Peach-hued clouds slash across the Mexican sky like a rip in a banner of grey-blue fabric as night falls. Hovering in the darkness, the illuminated cross on La Parroquia de San Miguel Arcángel burns a bright white. Hollow bells resonate in my stomach, their lonely tones evaporating into the stillness. Dogs bark in a chorus and I want to howl with them, to hear my voice make the sounds I know will scare me, deep belly cries disrupting the solace I’m seeking in San Miguel de Allende.

The wet bar on my roof patio is made entirely of concrete: hard and grey and cold to the touch. Heavy and solid, yet penetrable. Water and time create cracks and with them bring the realisation that too soon the day will come when cement returns to sand, bodies become ashes, the earth demands a transformation of matter. The globe rotates and we don’t feel it, although the planets dance in predictable cycles. But life is not predictable. I see Lita in the stars that dot the San Miguel heavens, not in the ash-filled urn back home in New York City.

Tyres rumble over cobblestones on calle Recreo. My footsteps are steady like a metronome, the only thing steady about me. Crickets chirp in harmony with the beats of my footfalls. I’m so entranced by their sounds that I almost miss the restaurant.

“Hola, buenos noches,” I say. “Solamente uno.”

I’m used to being alone. An only child; solo; one.

“La bar esta bien?”

“Sí. It’s OK.” The host senses my hesitation.

“O…” He gestures to a table in the corner, near a wall constructed of irregularly shaped stones resembling drywall, like they build in Croatia or Greece.

“Perfecto,” I say.

A song that sounds like a fado plays in the background, but this is a Peruvian restaurant, not Portuguese. The tones are mournful — I wonder what the woman is really feeling, if she is channelling the devastating material of her life through someone else’s words or if she is pretending to express sorrow through her singing.

“Are you alone?” the man at the table next to me says. We’re eating dinner at La Parada, which translates as “The Stop” in Spanish. Cars making a pit stop; a stopover; an intersection where people meet. A moment where time pauses, or motion ceases. Mexican license plates are everywhere: the bar, the washbasin, the bathroom lock that slides right to hold the saloon-like doors together. These license plates have stories, each belonging to a vehicle that has lost or changed its identity.

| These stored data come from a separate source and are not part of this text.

(* ===== verification/Enc28Device.v ===== *)
(** The interface between the driver and the ENC28J60.

    The chip is not part of the program: the driver only sees the SPI callbacks. What the driver
    relies on is stated as a type class, [Enc28Device], over an arbitrary environment: each SPI
    frame the driver sends has the effect the chip's documentation gives it on an abstract chip
    state ([chip]: control registers, stable buffer memory, PHY registers). The abstract state
    keeps only what the driver may rely on:
    - bits the hardware changes on its own ([hw_bits]) are known only at the moment they are read;
    - the buffer memory is a partial map of the bytes the hardware will not overwrite: bytes in the
      receive ring that were released, and bytes written there by the host, are not in it;
    - the packets the hardware has put into the ring and those the driver has released are counted;
    - how long the clock and the management interface stay busy is a count of status reads;
    - a set-bits command on a MAC or MII register, which the documentation excludes, leaves an
      unspecified value in that register.

    The documentation here is the data sheet. Silicon revision B7 departs from it; of its errata
    ([src/doc/enc28j60_datasheet_errata.pdf]) these contradict the class: after a soft reset the chip may not be
    ready for commands until 1 ms has passed, and CLKRDY, which stays set, does not show it (1) - the class
    lets CLKRDY read as set at once, but has every command after the reset carried out; the
    hardware may start to store frames at address 0 when ERXST is another (3); PKTIF does not reliably
    report whether packets are pending (4); after an aborted transmission in half duplex mode TXRTS may
    stay set (10, 13). The driver keeps to the workaround of erratum 11 (ERXRDPT odd), resets the
    transmit logic before each packet (10), and to no other. Everything proved from the class is about a
    device without these errata. *)
From Stdlib Require Import ZArith Lia Bool.
From stdpp Require Import base decidable list gmap.
From S2P Require Import Prelude Enc28Regs Enc28Driver.

(** * The abstract chip *)

Record chip : Type := mk_chip {
  regs : gmap (Z * Z) Z;      (** bank and number to value; 0x1B-0x1F live in bank 0 *)
  buffer : gmap Z Z;          (** the stable bytes of the 8 KiB packet memory *)
  rx_released : Z;            (** the latched ERXRDPT *)
  phy : gmap Z Z;             (** PHY registers *)
  clk_wait : nat;             (** ESTAT reads that may still see CLKRDY clear *)
  mii_wait : nat;             (** MISTAT reads that may still see BUSY set *)
  sent : list (list Z);       (** frames handed to the wire *)
  released : nat;             (** packets released with ECON2.PKTDEC *)
  arrived : nat               (** packets the hardware has put into the ring *)
}.

Definition reg_key (bank r : Z) : Z * Z := if 0x1B <=? r then (0, r) else (bank, r).

Definition reg (c : chip) (k : Z * Z) : Z := regs c !!! k.
Definition chip_bank (c : chip) : Z := reg c (0, ENC28_CR_ECON1) .& 3.
Definition cur_key (c : chip) (r : Z) : Z * Z := reg_key (chip_bank c) r.

(** MAC and MII registers: reads are preceded by a dummy byte, set-bits is not available. *)
Definition mac_mii_key (k : Z * Z) : bool :=
  match k with
  | (b, r) => ((b =? 2) && (r <=? 0x19)) || ((b =? 3) && ((r <=? 0x05) || (r =? 0x0A)))
  end.

(** The bits of a register that change without the host writing them. *)
Definition hw_bits (k : Z * Z) : Z :=
  if decide (k = (0, ENC28_CR_EIR)) then 0x7F
  else if decide (k = (0, ENC28_CR_ESTAT)) then 0xFF
  else if decide (k = (0, ENC28_CR_ECON1)) then bit ENC28_ECON1_TXRTS .| bit ENC28_ECON1_DMA_BUSY
  else if decide (k = (1, ENC28_CR_EPKTCNT)) then 0xFF
  else if decide (k = (3, ENC28_CR_MISTAT)) then 0xFF
  else 0.

Definition set_regs (f : gmap (Z * Z) Z -> gmap (Z * Z) Z) (c : chip) : chip :=
  mk_chip (f (regs c)) (buffer c) (rx_released c) (phy c) (clk_wait c) (mii_wait c) (sent c)
    (released c) (arrived c).
Definition set_reg (k : Z * Z) (v : Z) (c : chip) : chip := set_regs <[k := v]> c.
Definition set_buffer (b : gmap Z Z) (c : chip) : chip :=
  mk_chip (regs c) b (rx_released c) (phy c) (clk_wait c) (mii_wait c) (sent c) (released c)
    (arrived c).
Definition set_waits (n m : nat) (c : chip) : chip :=
  mk_chip (regs c) (buffer c) (rx_released c) (phy c) n m (sent c) (released c) (arrived c).
Definition add_sent (f : list Z) (c : chip) : chip :=
  mk_chip (regs c) (buffer c) (rx_released c) (phy c) (clk_wait c) (mii_wait c) (sent c ++ [f])
    (released c) (arrived c).
Definition add_released (c : chip) : chip :=
  mk_chip (regs c) (buffer c) (rx_released c) (phy c) (clk_wait c) (mii_wait c) (sent c)
    (S (released c)) (arrived c).

(** A 13-bit pointer held in two registers of bank 0. *)
Definition pointer (c : chip) (lo hi : Z) : Z :=
  reg c (0, lo) .| Z.shiftl (reg c (0, hi) .& 0x1F) 8.

Definition rx_start (c : chip) : Z := pointer c ENC28_CR_ERXSTL ENC28_CR_ERXSTH.
Definition rx_end (c : chip) : Z := pointer c ENC28_CR_ERXNDL ENC28_CR_ERXNDH.

(** ** Buffer memory *)

Definition ring_next (st nd p : Z) : Z := if p =? nd then st else (p + 1) mod 8192.

Fixpoint ring_iter (st nd : Z) (n : nat) (p : Z) : Z :=
  match n with O => p | S n' => ring_iter st nd n' (ring_next st nd p) end.

Fixpoint ring_addrs (st nd : Z) (n : nat) (p : Z) : list Z :=
  match n with O => [] | S n' => p :: ring_addrs st nd n' (ring_next st nd p) end.

(** The bytes [vs] may be read at the addresses [addrs]. *)
Definition reads_as (b : gmap Z Z) (addrs vs : list Z) : Prop :=
  Forall2 (fun a v => is_u8 v /\ forall x, b !! a = Some x -> v = x) addrs vs.

Definition in_ring (c : chip) (a : Z) : bool := (rx_start c <=? a) && (a <=? rx_end c).

(** [a] lies in the part of the ring that moving the read pointer from [old] to [new] frees. *)
Definition freed (old new a : Z) : bool :=
  if old <=? new then (old <? a) && (a <=? new) else (old <? a) || (a <=? new).

Definition release_to (new : Z) (c : chip) : chip :=
  mk_chip (regs c)
    (filter (fun ab => ~ (in_ring c ab.1 && freed (rx_released c) new ab.1 = true)) (buffer c))
    new (phy c) (clk_wait c) (mii_wait c) (sent c) (released c) (arrived c).

(** Writing [data] from address [p]: bytes outside the ring become stable, bytes inside do not. *)
Fixpoint write_bytes (c : chip) (p : Z) (data : list Z) (b : gmap Z Z) : gmap Z Z :=
  match data with
  | [] => b
  | v :: data' =>
    write_bytes c ((p + 1) mod 8192) data' (if in_ring c p then delete p b else <[p := v]> b)
  end.

(** ** Effects of the commands *)

(** Reading register key [k] may return [v] and leaves the chip in [c']. The hardware clears
    ECON1.TXRTS when a transmission ends and never sets it; EIR.PKTIF is only set while there are
    packets that have not been released. *)
Definition chip_read (c : chip) (k : Z * Z) (v : Z) (c' : chip) : Prop :=
  is_u8 v /\
  v .& Z.lnot (hw_bits k) = reg c k .& Z.lnot (hw_bits k) /\
  (k = (0, ENC28_CR_ESTAT) -> v .& 1 = 0 -> clk_wait c <> 0%nat) /\
  (k = (3, ENC28_CR_MISTAT) -> v .& 1 <> 0 -> mii_wait c <> 0%nat) /\
  (k = (0, ENC28_CR_ECON1) -> Z.testbit v ENC28_ECON1_TXRTS = true ->
   Z.testbit (reg c k) ENC28_ECON1_TXRTS = true) /\
  (k = (0, ENC28_CR_EIR) -> Z.testbit v ENC28_EIR_PKTIF = true -> (released c < arrived c)%nat) /\
  c' = if decide (hw_bits k = 0) then c
       else if decide (k = (0, ENC28_CR_ESTAT)) then
         set_waits (pred (clk_wait c)) (mii_wait c) (set_reg k v c)
       else if decide (k = (3, ENC28_CR_MISTAT)) then
         let c1 := set_waits (clk_wait c) (pred (mii_wait c)) (set_reg k v c) in
         if (v .& 1 =? 0) && negb (reg c (2, ENC28_CR_MICMD) .& bit ENC28_MICMD_MIIRD =? 0) then
           let w := phy c !!! reg c (2, ENC28_CR_MIREGADR) in
           set_reg (2, ENC28_CR_MIRDH) (Z.shiftr w 8) (set_reg (2, ENC28_CR_MIRDL) (w .& 0xFF) c1)
         else c1
       else set_reg k v c.

(** A frame that goes out when the buffer is as in [c]: the bytes after the control byte up to the
    end pointer. *)
Definition transmits (c : chip) (f : list Z) : Prop :=
  let st := pointer c ENC28_CR_ETXSTL ENC28_CR_ETXSTH in
  let nd := pointer c ENC28_CR_ETXNDL ENC28_CR_ETXNDH in
  reads_as (buffer c) ((fun i => st + 1 + Z.of_nat i) <$> seq 0 (Z.to_nat (nd - st))) f.

Section effects.
Variable mii_bound : nat.

(** Storing [v] in register key [k]. *)
Definition chip_store (c : chip) (k : Z * Z) (v : Z) (c' : chip) : Prop :=
  if decide (k = (0, ENC28_CR_ECON1)) then
    if Z.testbit v ENC28_ECON1_TXRTS && negb (Z.testbit (reg c k) ENC28_ECON1_TXRTS) then
      exists f, transmits c f /\ c' = add_sent f (set_reg k v c)
    else c' = set_reg k v c
  else if decide (k = (0, ENC28_CR_ECON2)) then
    c' = set_reg k (v .& Z.lnot (bit ENC28_ECON2_PKTDEC))
           (if Z.testbit v ENC28_ECON2_PKTDEC then add_released c else c)
  else if decide (k = (2, ENC28_CR_MICMD)) then
    c' = set_reg k v (if Z.testbit v ENC28_MICMD_MIIRD then set_waits (clk_wait c) mii_bound c
                      else c)
  else if decide (k = (0, ENC28_CR_ERXRDPTH)) then
    c' = release_to (reg c (0, ENC28_CR_ERXRDPTL) .| Z.shiftl (v .& 0x1F) 8) (set_reg k v c)
  else c' = set_reg k v c.

Definition chip_bfs (c : chip) (k : Z * Z) (m : Z) (c' : chip) : Prop :=
  if mac_mii_key k then exists v, is_u8 v /\ c' = set_reg k v c
  else chip_store c k (reg c k .| m) c'.

Definition chip_bfc (c : chip) (k : Z * Z) (m : Z) (c' : chip) : Prop :=
  if mac_mii_key k then exists v, is_u8 v /\ c' = set_reg k v c
  else chip_store c k (reg c k .& Z.lnot m) c'.
End effects.

(** Reading [n] bytes of buffer memory with the read pointer incrementing on its own. *)
Definition chip_rbm (c : chip) (n : nat) (vs : list Z) (c' : chip) : Prop :=
  let p := pointer c ENC28_CR_ERDPTL ENC28_CR_ERDPTH in
  let p' := ring_iter (rx_start c) (rx_end c) n p in
  reads_as (buffer c) (ring_addrs (rx_start c) (rx_end c) n p) vs /\
  c' = set_reg (0, ENC28_CR_ERDPTH) (Z.shiftr p' 8)
         (set_reg (0, ENC28_CR_ERDPTL) (p' .& 0xFF) c).

Definition chip_wbm (c : chip) (data : list Z) (c' : chip) : Prop :=
  let p := pointer c ENC28_CR_EWRPTL ENC28_CR_EWRPTH in
  let p' := (p + Z.of_nat (length data)) mod 8192 in
  c' = set_reg (0, ENC28_CR_EWRPTH) (Z.shiftr p' 8)
         (set_reg (0, ENC28_CR_EWRPTL) (p' .& 0xFF)
            (set_buffer (write_bytes c p data (buffer c)) c)).

Definition autoinc (c : chip) : bool := Z.testbit (reg c (0, ENC28_CR_ECON2)) ENC28_ECON2_AUTOINC.

(** The state after the system reset command: the reset values the driver relies on, the busy counts
    within their bounds, the buffer memory and the PHY identification as before. *)
Definition after_reset (clk_bound mii_bound : nat) (c c' : chip) : Prop :=
  reg c' (0, ENC28_CR_ECON1) = 0 /\ reg c' (0, ENC28_CR_ECON2) = 0x80 /\ reg c' (0, ENC28_CR_EIE) = 0 /\
  (clk_wait c' <= clk_bound)%nat /\ (mii_wait c' <= mii_bound)%nat /\
  buffer c' = buffer c /\ sent c' = sent c /\
  phy c' !!! ENC28_PHYR_PHID1 = phy c !!! ENC28_PHYR_PHID1 /\
  phy c' !!! ENC28_PHYR_PHID2 = phy c !!! ENC28_PHYR_PHID2 /\
  is_u16 (phy c' !!! ENC28_PHYR_PHCON1) /\
  released c' = 0%nat /\ arrived c' = 0%nat.

(** * The interface *)

(** The callbacks of a fully populated context. *)
Record spi_callbacks (W : Type) : Type := {
  dev_nss : Z -> W -> W;
  dev_out : list Z -> W -> W;
  dev_in : list Z -> W -> list Z * W;
  dev_in_out : list Z -> list Z -> W -> list Z * W;
  dev_wait : Z -> W -> W
}.
Arguments dev_nss {W}.
Arguments dev_out {W}.
Arguments dev_in {W}.
Arguments dev_in_out {W}.
Arguments dev_wait {W}.

Definition context_of {W} (d : spi_callbacks W) : ENC28_SPI_Context W := {|
  nss_pin_op := Some (dev_nss d);
  spi_out_op := Some (dev_out d);
  spi_in_op := Some (dev_in d);
  spi_in_out_op := Some (dev_in_out d);
  wait_nano := Some (dev_wait d)
|}.

(** [rep w c]: the environment [w] holds an idle chip in the abstract state [c]. *)
Class Enc28Device {W : Type} (d : spi_callbacks W) : Type := {
  rep : W -> chip -> Prop;
  mii_bound : nat;
  clk_bound : nat;

  wait_ok w c n : rep w c -> rep (dev_wait d n w) c;

  deselect_ok w c : rep w c -> rep (dev_nss d 1 w) c;

  rcr_ok w c r x :
    rep w c -> 0 <= r < 32 -> mac_mii_key (cur_key c r) = false ->
    exists v w' c', dev_in d [x] (dev_out d [r] (dev_nss d 0 w)) = ([v], w') /\
                    chip_read c (cur_key c r) v c' /\ rep (dev_nss d 1 w') c';

  rcr_mac_ok w c r x y :
    rep w c -> 0 <= r < 32 -> mac_mii_key (cur_key c r) = true ->
    exists dummy v w' c', dev_in d [x; y] (dev_out d [r] (dev_nss d 0 w)) = ([dummy; v], w') /\
                          chip_read c (cur_key c r) v c' /\ rep (dev_nss d 1 w') c';

  wcr_ok w c r v t1 t2 :
    rep w c -> 0 <= r < 32 -> is_u8 v ->
    exists c', chip_store mii_bound c (cur_key c r) v c' /\
               rep (dev_nss d 1 (dev_wait d t2
                      (dev_out d [Z.lor 0x40 r; v] (dev_wait d t1 (dev_nss d 0 w))))) c';

  bfs_ok w c r m :
    rep w c -> 0 <= r < 32 -> is_u8 m ->
    exists c', chip_bfs mii_bound c (cur_key c r) m c' /\
               rep (dev_nss d 1 (dev_out d [Z.lor 0x80 r; m] (dev_nss d 0 w))) c';

  bfc_ok w c r m :
    rep w c -> 0 <= r < 32 -> is_u8 m ->
    exists c', chip_bfc mii_bound c (cur_key c r) m c' /\
               rep (dev_nss d 1 (dev_out d [Z.lor 0xA0 r; m] (dev_nss d 0 w))) c';

  rbm_in_out_ok w c zs rx :
    rep w c -> autoinc c = true -> length rx = S (length zs) ->
    exists dummy vs w' c',
      dev_in_out d (0x3A :: zs) rx (dev_nss d 0 w) = (dummy :: vs, w') /\
      chip_rbm c (length zs) vs c' /\ rep (dev_nss d 1 w') c';

  rbm_in_ok w c buf :
    rep w c -> autoinc c = true ->
    exists vs w' c',
      dev_in d buf (dev_out d [0x3A] (dev_nss d 0 w)) = (vs, w') /\
      chip_rbm c (length buf) vs c' /\ rep (dev_nss d 1 w') c';

  wbm_ok w c ctrl data :
    rep w c -> is_u8 ctrl -> Forall is_u8 data ->
    exists c', chip_wbm c (ctrl :: data) c' /\
               rep (dev_nss d 1 (dev_out d data (dev_out d [0x7A; ctrl] (dev_nss d 0 w)))) c';

  src_ok w c :
    rep w c ->
    exists c', after_reset clk_bound mii_bound c c' /\
               rep (dev_nss d 1 (dev_out d [0xFF] (dev_nss d 0 w))) c'
}.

I feel compelled to tell the friendly Canadian man — Marin — and his wife, Cynthia, that my husband was here over the weekend, I’m in a writing workshop, so I’m not alone, no, not really. I want to deny my solitude. But I am alone. I walk home at night, wary of the man in the shadowy doorway on an empty street. I am afraid of tripping on cobblestones as I’ve done once today already. I don’t know what is making me feel so fearful. I only know that, since Lita died, I need to be careful with life, to cradle it like a small bird with delicate bones.

*****

Lita no longer wore her waist-length hair in a braid, and now, 14 years after I first met her, it was streaked with silver. She gave me a hug. “Kris-tin,” she said in her raspy voice, drawing out the syllables of my name. I told her she was looking good and assumed she was back on her swimming routine, maybe even smoking less. Her eyebrows raised in surprise.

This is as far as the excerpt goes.